SHARMADEAN REID ON PIVOTING, COMMUNITY AND WOMEN IN BUSINESS
Sharmadean Reid is a visionary entrepreneur and a champion for women. She’s founded magazines, beauty businesses and most recently The Stack World, backed by Index Ventures and Local Globe. In 2015 she was awarded an MBE for services to beauty and women.
The Stack World began life as Beauty Stack, a software for beauty businesses and pivoted to its current iteration during the pandemic: a platform that enables women to find, create and grow their own community.
If Sharmadean wasn’t building businesses, empowering women and tapping into the cultural zeitgeist, she would be an artist or a philosopher. So we’re sharing her wisdom as a treatise on pivoting, community and women in business.
On the trigger moment she pivoted Beauty Stack to the Stack World
When Boris announced lockdown. It was December 2020. My grandma had just passed away so I was in Jamaica. They were literally sending planes to bring people back from different places in the world, I was one of them.
Christmas is peak season and when you make most of your money in the beauty industry. We had seen our GMV triple in the one month when lock down stopped and then they went straight back down when lockdown 2 was announced. Everything was up in the air. So we huddled together and in eight weeks we built a brand new CMS and a brand new membership platform. It was actually amazing. We used a lot of the backends that we already had.
We launched the stack world on March the 8th, 2021. We had a thesis around women needing community, but we didn't really know what type of community. We had these five content pillars of beauty, wellness, business, culture, society and experimented with hundreds of events.

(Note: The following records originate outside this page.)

Lemma includes_spec (s kw : string) :
  includes s kw = true <-> exists a b, s = a +:+ kw +:+ b.
Proof.
  induction s as [|c s IH].
  - cbn [includes]. rewrite orb_false_r, prefix_spec. split.
    + intros [r Hr]. exists "", r. exact Hr.
    + intros [a [b Hab]]. destruct a; [exists b; exact Hab | discriminate].
  - cbn [includes]. rewrite orb_true_iff, IH, prefix_spec. split.
    + intros [[r Hr] | [a [b Hab]]].
      * exists "", r. exact Hr.
      * exists (String c a), b. rewrite append_cons, Hab. reflexivity.
    + intros [a [b Hab]]. destruct a as [|d a].
      * left. exists b. exact Hab.
      * right. rewrite append_cons in Hab.
        injection Hab as _ Hs. exists a, b. exact Hs.
Qed.

Lemma includes_empty (s : string) : includes s "" = true.
Proof. destruct s; reflexivity. Qed.

Lemma append_assoc (a b c : string) : (a +:+ b) +:+ c = a +:+ b +:+ c.
Proof.
  induction a as [|x a IH]; [reflexivity|].
  rewrite !append_cons. f_equal. exact IH.
Qed.

Lemma includes_append_l (s t kw : string) :
  includes s kw = true -> includes (s +:+ t) kw = true.
Proof.
  rewrite !includes_spec. intros [a [b ->]].
  exists a, (b +:+ t). rewrite !append_assoc. reflexivity.
Qed.

Lemma includes_append_r (s t kw : string) :
  includes t kw = true -> includes (s +:+ t) kw = true.
Proof.
  rewrite !includes_spec. intros [a [b ->]].
  exists (s +:+ a), b. rewrite !append_assoc. reflexivity.
Qed.

Lemma toLowerCase_append (a b : string) :
  toLowerCase (a +:+ b) = toLowerCase a +:+ toLowerCase b.
Proof.
  induction a as [|x a IH]; [reflexivity|].
  rewrite append_cons. cbn [toLowerCase]. rewrite append_cons.
  f_equal. exact IH.
Qed.

Lemma truthy_empty : truthy "" = false.
Proof. reflexivity. Qed.

Example toLocaleString_examples :
  toLocaleString 30000 = "30,000" /\ toLocaleString 1000000 = "1,000,000"
  /\ toLocaleString 999 = "999" /\ toLocaleString 0 = "0"
  /\ toLocaleString (-1234) = "-1,234".
Proof. repeat split; reflexivity. Qed.

Example split_space_examples :
  split_space "free meals" = ["free"; "meals"]
  /\ split_space "" = [""] /\ split_space " a" = [""; "a"].
Proof. repeat split; reflexivity. Qed.

(** ** Lists *)

Lemma filter_filter {A : Type} (f g : A -> bool) (l : list A) :
  List.filter g (List.filter f l) = List.filter (fun x => f x && g x) l.
Proof.
  induction l as [|x l IH]; simpl; [reflexivity|].
  destruct (f x); simpl; [destruct (g x)|]; rewrite IH; reflexivity.
Qed.

Lemma filter_sublist {A : Type} (f : A -> bool) (l : list A) :
  List.filter f l `sublist_of` l.
Proof.
  induction l as [|x l IH]; simpl; [constructor|].
  destruct (f x); [apply sublist_skip | apply sublist_cons]; exact IH.
Qed.

Lemma filter_true {A : Type} (l : list A) : List.filter (fun _ => true) l = l.
Proof. induction l as [|x l IH]; simpl; [|rewrite IH]; reflexivity. Qed.

Lemma copy_opportunity_id (opp : Opportunity.t) : copy_opportunity opp = opp.
Proof. destruct opp; reflexivity. Qed.

Lemma map_copy_opportunity (l : list Opportunity.t) :
  map copy_opportunity l = l.
Proof.
  induction l as [|x l IH]; simpl; [reflexivity|].
  rewrite copy_opportunity_id, IH. reflexivity.
Qed.

(** ** The filters, one criterion at a time *)

Lemma filter_keyword_satisfies (p : Params.t) (l : list Opportunity.t) :
  filter_keyword p l = List.filter (satisfies Keyword p) l.
Proof.
  unfold filter_keyword, satisfies, when_nonempty, when_supplied.
  destruct (Params.keyword p) as [k|]; [destruct (truthy k)|];
    try reflexivity; symmetry; apply filter_true.
Qed.

Lemma filter_city_satisfies (p : Params.t) (l : list Opportunity.t) :
  filter_city p l = List.filter (satisfies City p) l.
Proof.
  unfold filter_city, satisfies, when_nonempty, when_supplied.
  destruct (Params.city p) as [k|]; [destruct (truthy k)|];
    try reflexivity; symmetry; apply filter_true.
Qed.

Lemma filter_schedule_type_satisfies (p : Params.t) (l : list Opportunity.t) :
  filter_schedule_type p l = List.filter (satisfies ScheduleKind p) l.
Proof.
  unfold filter_schedule_type, satisfies, when_supplied.
  destruct (Params.schedule_type p) as [[]|]; try reflexivity.
  symmetry; apply filter_true.
Qed.

Lemma filter_age_minimum_satisfies (p : Params.t) (l : list Opportunity.t) :
  filter_age_minimum p l = List.filter (satisfies AgeMinimum p) l.
Proof.
  unfold filter_age_minimum, satisfies, when_supplied.
  destruct (Params.age_minimum p); [reflexivity|]. symmetry; apply filter_true.
Qed.

Lemma filter_group_friendly_satisfies (p : Params.t) (l : list Opportunity.t) :
  filter_group_friendly p l = List.filter (satisfies GroupFriendly p) l.
Proof.
  unfold filter_group_friendly, satisfies, when_supplied.
  destruct (Params.group_friendly p); [reflexivity|]. symmetry; apply filter_true.
Qed.

Lemma filter_skill_satisfies (p : Params.t) (l : list Opportunity.t) :
  filter_skill p l = List.filter (satisfies Skill p) l.
Proof.
  unfold filter_skill, satisfies, when_nonempty, when_supplied.
  destruct (Params.skill p) as [k|]; [destruct (truthy k)|];
    try reflexivity; symmetry; apply filter_true.
Qed.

Since then [having built both a web and mobile app] we’ve seen 450 communities created in the app and done over 2000 events. Then from this year we started getting a lot of interest from corporates, who said to us; ‘Wow, how have you built such an engaged network of amazing ambitious women? Can you do it for us?’
I've had my first pandemic as a business owner, which you know we had to pivot, and now a recession looming. So from March/April we have been developing a private version of the stack for corporate companies to be able to power their women's networks and make them as incredible and engaging.
On the worst and best parts of pivoting
The worst was constantly questioning if we’d actually made the right decision or done the right thing. At some points I just made a decision to draw a line under it. Otherwise you really will depress yourself and you will constantly tire your brain out. At some point, you have to get on with it.
The best; the response was really overwhelming. Everyone was like, Oh my God, this is incredible. There's nothing like this. This is what you should have been doing from day one, which I was like, OK, cool, wish you’d told me about five years ago.
On how she taps into the cultural zeitgeist
I used to be a trend forecaster when I was fresh out of uni and where that comes from is pattern recognition across lots and lots of different industries, so I don't necessarily just look at what's going on with women and ask, OK, what's the trend? You might be looking at politics or art or music or fashion and asking what are all of the things that are happening across all of these different industries and what are they trying to say? For example people may be looking for comfort, community and safety in their consumer choices. What are they trying to say? I'm scared. I'm anxious. I'm lonely.
My creative process comes from intuition, which is not guessing. It’s pattern recognition that is steeped into the subconscious.
On power networks and community
So right now, we've really focused on networking because I feel like there's something about women building power networks that resonates at the moment. And what does that actually mean? Women don't like the word networking in its formal capacity, but they do like the idea of building their power network. Why is that? While they're feeling lonely, they see these boys clubs. They see men going golfing. They see men doing these things, patting each other on the back and they want to be part of that. So then we start communicating and thinking about the history of networks, how to build your network and we give them tools to do that.
Let's say you're doing sustainable finance. There might be workplace communities like, sustainable investing, climate change club, art exhibitions, soccer clubs, cocktail clubs, running yoga, meditation. It doesn't matter, we don't care about what the topic is. What we've seen from the stack is that when you get women together to connect, then they start talking about other things like salary negotiation, maternity leave.
There's been a lot of talk about mentoring at work sponsorship allyship. We believe that friendship is really key to basically growing your peer group together so that people don't leave the funnel and we get more women leaders.
On women in business
Women globally are the fastest growing demographic of small business owners and have been for a long time. Do women have the access to mentorship capital networks to be able to take it to the next level? Not necessarily. Do they have support around family, childcare and unpaid labour? Not at all, so I think it's not the it's not the starting point that is the issue, it's actually the scaling point. That's where women tend to fall behind. They're not getting funded, and they're not getting supported.